■ Exercise details
Look through the entries below and extract exactly the lines from the one containing "Definition ErrNotVerified : error" through the one containing "for [0 ≤ n]. *)", ends included.

■ Given records
(* ===== verification/AuthService.v ===== *)
(** * AuthService: registration, one-time passwords, login and tokens

    Models [src/internal/features/auth]: [service.go] and [repository.go]
    (Module [AuthService], the section variable [cfg] is the [JWTConfig] and
    [mailer] the optional SMTP sender), and the error mapping of [handler.go]
    (Module [AuthHandler]).  bcrypt is the class [Bcrypt]; golang-jwt is the
    class [Jwt] of Middleware; one-time passwords and refresh tokens are
    Redis keys with an expiry. *)
From stdpp Require Import pretty.
From S2P Require Import Prelude Realtime Store Queries Redis Middleware.

(** golang.org/x/crypto/bcrypt: hashing draws a salt, and a hash accepts the
    password it was made from. *)
Class Bcrypt := {
  GenerateFromPassword : positive → string → error + string;
  CompareHashAndPassword : string → string → bool;
  Compare_Generate : ∀ salt p h, GenerateFromPassword salt p = inr h →
    CompareHashAndPassword h p = true
}.

Record JWTConfig := mkJWTConfig {
  Secret : string; AccessTokenTTL : duration; RefreshTokenTTL : duration }.
Record TokenPair := mkTokenPair { AccessToken : string; RefreshTokenText : string }.

Module AuthService.
Definition ErrInvalidCredentials : error :=
  Sentinel "auth.ErrInvalidCredentials" "invalid credentials".
Definition ErrInvalidToken : error := Sentinel "auth.ErrInvalidToken" "invalid token".
Definition ErrUserExists : error := Sentinel "auth.ErrUserExists" "user already exists".
Definition ErrInvalidOTP : error := Sentinel "auth.ErrInvalidOTP" "invalid or expired OTP".
Definition ErrNotVerified : error := Sentinel "auth.ErrNotVerified" "email not verified".
Definition ErrAlreadyVerified : error :=
  Sentinel "auth.ErrAlreadyVerified" "email already verified".

(** [fmt.Sprintf("%0kd", n)] for [0 ≤ n]. *)
Definition zero_padded (k : nat) (n : Z) : string :=
  let s := pretty (Z.to_N n) in
  string_of_list_ascii (repeat "0"%char (k - String.length s)) +:+ s.

(** [hex.EncodeToString]. *)
Definition hex_digit (n : Z) : ascii :=
  let k := Z.to_nat n in ascii_of_nat (if k <? 10 then 48 + k else 87 + k).
Fixpoint hex (bs : list Z) : string :=
  match bs with
  | [] => ""
  | b :: bs => String (hex_digit (Z.shiftr b 4)) (String (hex_digit (Z.land b 15)) (hex bs))
  end.

(** [isUniqueViolation]: [errors.As] finds a pg error of code 23505 in the chain. *)
Fixpoint isUniqueViolation (e : error) : bool :=
  match e with
  | Driver UniqueViolation => true
  | ErrorfW _ e => isUniqueViolation e
  | _ => false
  end.

Section Service.
Context `{Env} `{!UuidText} `{!RedisServer} `{!Jwt} `{!Bcrypt}.
Context (cfg : JWTConfig) (mailer : option (string → string → GoM World unit)).

(** ** repository.go *)
Definition refresh_key (token : string) : string := "refresh:" +:+ token.
Definition otp_key (email : string) : string := "otp:" +:+ email.

Definition randomDiscriminator : GoM World string :=
  n ← rand_Int 9999;
  n ← deref n;
  mret (zero_padded 4 (n + 1)).

Definition maxHandleAttempts : nat := 10.
Fixpoint create_with_handle (attempts : nat) (lastErr : error)
    (username email passwordHash : string) : GoM World User :=
  match attempts with
  | 0 => fail (ErrorfW "failed to allocate unique handle after %d attempts: %w" lastErr)
  | S attempts =>
      disc ← randomDiscriminator;
      r ← try (Queries.CreateUser (username +:+ "#" +:+ disc) username email passwordHash);
      match r with
      | inr user => mret user
      | inl err =>
          if isUniqueViolation err
          then create_with_handle attempts err username email passwordHash
          else fail err
      end
  end.
Definition CreateUserWithUsername (username email passwordHash : string) : GoM World User :=
  create_with_handle maxHandleAttempts (Errorf "nil") username email passwordHash.

(** go-redis sends no expiry for a zero duration. *)
Definition ttl_option (ttl : duration) : option duration :=
  if (0 <? ttl)%Z then Some ttl else None.
Definition StoreRefreshToken (userID token : string) (ttl : duration) : GoM World unit :=
  command (SET (refresh_key token) userID (ttl_option ttl)).
Definition GetRefreshToken (token : string) : GoM World string := command (GET (refresh_key token)).
Definition DeleteRefreshToken (token : string) : GoM World unit := command (DEL (refresh_key token)).
Definition StoreOTP (email otp : string) : GoM World unit :=
  command (SET (otp_key email) otp (Some (minutes 5))).
Definition GetOTP (email : string) : GoM World string := command (GET (otp_key email)).
Definition DeleteOTP (email : string) : GoM World unit := command (DEL (otp_key email)).

(** ** service.go *)
Definition generateOTP : GoM World string :=
  n ← rand_Int 999999;
  n ← deref n;
  mret (zero_padded 6 n).

Definition sendOTP (email : string) : GoM World unit :=
  otp ← generateOTP;
  _ ← StoreOTP email otp ?> ErrorfW "failed to store OTP: %w";
  match mailer with
  | None => mret tt
  | Some SendOTP => SendOTP email otp ?> ErrorfW "failed to send OTP email: %w"
  end.

Definition bcrypt_generate (password : string) : GoM World string :=
  salt ← new_uuid;
  match GenerateFromPassword salt password with inl e => fail e | inr h => mret h end.

(** The identifier the source also returns with a failed [sendOTP] is
    dropped by its only caller and has no place in an error outcome. *)
Definition Register (username email password : string) : GoM World string :=
  hash ← bcrypt_generate password ?> ErrorfW "failed to hash password: %w";
  user ← CreateUserWithUsername username email hash ?> ErrorfW "failed to create user: %w";
  _ ← sendOTP email ?> ErrorfW "user created but failed to send OTP: %w";
  mret (uuid_print (u_id user)).

Definition access_claims (userID : string) (t : time) : MapClaims :=
  <["sub" := ClaimString userID]>
    (<["iat" := ClaimNumber (Unix t)]>
       {["exp" := ClaimNumber (Unix (t + AccessTokenTTL cfg))]}).

Definition generateTokens (userID : string) : GoM World TokenPair :=
  t ← now;
  accessStr ← match SignedString (access_claims userID t) (Secret cfg) with
              | inl e => fail (ErrorfW "failed to sign access token: %w" e)
              | inr s => mret s
              end;
  refreshBytes ← rand_Read 32 ?> ErrorfW "failed to generate refresh token: %w";
  let refreshStr := hex refreshBytes in
  _ ← StoreRefreshToken userID refreshStr (RefreshTokenTTL cfg)
        ?> ErrorfW "failed to store refresh token: %w";
  mret (mkTokenPair accessStr refreshStr).

Definition VerifyOTP (email otp : string) : GoM World (string * TokenPair) :=
  storedOTP ← GetOTP email ?> (λ _, ErrInvalidOTP);
  _ ← ensure (string_eqb storedOTP otp) ErrInvalidOTP;
  user ← Queries.GetUserByEmail email ?> (λ _, ErrInvalidCredentials);
  _ ← Queries.VerifyUser (u_id user) ?> ErrorfW "failed to verify user: %w";
  _ ← ignore (DeleteOTP email);
  tokens ← generateTokens (uuid_print (u_id user));
  mret (uuid_print (u_id user), tokens).

Definition ResendOTP (email : string) : GoM World unit :=
  _ ← Queries.GetUserByEmail email ?> (λ _, ErrInvalidCredentials);
  sendOTP email.

Definition Login (email password : string) : GoM World (string * TokenPair) :=
  user ← Queries.GetUserByEmail email ?> (λ _, ErrInvalidCredentials);
  _ ← ensure (CompareHashAndPassword (u_password_hash user) password) ErrInvalidCredentials;
  _ ← ensure (u_verified user) ErrNotVerified;
  tokens ← generateTokens (uuid_print (u_id user));
  mret (uuid_print (u_id user), tokens).

Definition RefreshToken (refreshToken : string) : GoM World TokenPair :=
  userID ← GetRefreshToken refreshToken ?> (λ _, ErrInvalidToken);
  _ ← DeleteRefreshToken refreshToken ?> ErrorfW "failed to delete old refresh token: %w";
  generateTokens userID.

Definition Logout (refreshToken : string) : GoM World unit := DeleteRefreshToken refreshToken.

(** The third result, always nil, is left out. *)
Definition ValidateToken (accessToken : string) : GoM World (string * bool) :=
  t ← now;
  match Parse t accessToken (hmac_key (Secret cfg) (Errorf "unexpected signing method")) with
  | inl _ => mret (""%string, false)
  | inr token =>
      if Valid token then
        match Claims token !! "sub" with
        | Some (ClaimString userID) => mret (userID, true)
        | _ => mret (""%string, false)
        end
      else mret (""%string, false)
  end.
End Service.
End AuthService.

(** ** handler.go: the answers of the auth endpoints *)
Module AuthHandler.
(** [strings.Contains]. *)
Definition Contains (s sub : string) : bool :=
  match String.index 0 sub s with Some _ => true | None => false end.

Section Handler.
Context `{Env} `{!UuidText} `{!RedisServer} `{!Jwt} `{!Bcrypt}.
Context (cfg : JWTConfig) (mailer : option (string → string → GoM World unit)).
(** [driver_text] is [Error()] of a driver error; [SetOffline] the optional
    [PresenceUpdater]. *)
Context (driver_text : driver_error → string) (SetOffline : option (string → GoM World unit)).

(** [err.Error()]; the verbs other than [%w] stay unexpanded. *)
Fixpoint error_text (e : error) : string :=
  match e with
  | Sentinel _ text => text
  | Status _ msg => msg
  | Errorf format => format
  | Driver d => driver_text d
  | ErrorfW format e =>
      match String.index 0 "%w" format with
      | Some i => substring 0 i format +:+ error_text e +:+
                  substring (i + 2) (String.length format) format
      | None => format
      end
  end.

Definition register_error (err : error) : error :=
  if errors_Is err AuthService.ErrUserExists then Status AlreadyExists "user already exists"
  else
    let errMsg := error_text err in
    if Contains errMsg "duplicate key" || Contains errMsg "unique" || Contains errMsg "23505"
    then Status AlreadyExists "user already exists"
    else Status Internal "failed to register".
Definition verify_error (err : error) : error :=
  if errors_Is err AuthService.ErrInvalidOTP then Status InvalidArgument "invalid or expired OTP"
  else Status Internal "failed to verify OTP".
Definition resend_error (err : error) : error :=
  if errors_Is err AuthService.ErrInvalidCredentials then Status NotFoundCode "user not found"
  else Status Internal "failed to resend OTP".
Definition login_error (err : error) : error :=
  if errors_Is err AuthService.ErrInvalidCredentials
  then Status Unauthenticated "invalid credentials"
  else if errors_Is err AuthService.ErrNotVerified
  then Status FailedPrecondition "email not verified. Please verify OTP first."
  else Status Internal "failed to login".
Definition refresh_error (err : error) : error :=
  if errors_Is err AuthService.ErrInvalidToken
  then Status Unauthenticated "invalid refresh token"
  else Status Internal "failed to refresh token".

Definition Register (username email password : string) : GoM World (string * string) :=
  userID ← AuthService.Register mailer username email password ?> register_error;
  mret (userID, "OTP sent to " +:+ email +:+ ". Please verify to complete registration.").
Definition VerifyOTP (email otp : string) : GoM World (string * TokenPair) :=
  AuthService.VerifyOTP cfg email otp ?> verify_error.
Definition ResendOTP (email : string) : GoM World string :=
  _ ← AuthService.ResendOTP mailer email ?> resend_error;
  mret ("OTP sent to " +:+ email).
Definition Login (email password : string) : GoM World (string * TokenPair) :=
  AuthService.Login cfg email password ?> login_error.
Definition RefreshToken (refreshToken : string) : GoM World TokenPair :=
  AuthService.RefreshToken cfg refreshToken ?> refresh_error.
Definition Logout (ctx : Context) (refreshToken : string) : GoM World unit :=
  _ ← AuthService.Logout refreshToken ?> (λ _, Status Internal "failed to logout");
  match SetOffline with
  | None => mret tt
  | Some SetOffline =>
      let userID := UserIDFromContext ctx in
      if string_eqb userID "" then mret tt else ignore (SetOffline userID)
  end.
Definition ValidateToken (accessToken : string) : GoM World (string * bool) :=
  AuthService.ValidateToken cfg accessToken.
End Handler.
End AuthHandler.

■ Exercise answer
Definition ErrNotVerified : error := Sentinel "auth.ErrNotVerified" "email not verified".
Definition ErrAlreadyVerified : error :=
  Sentinel "auth.ErrAlreadyVerified" "email already verified".

(** [fmt.Sprintf("%0kd", n)] for [0 ≤ n]. *)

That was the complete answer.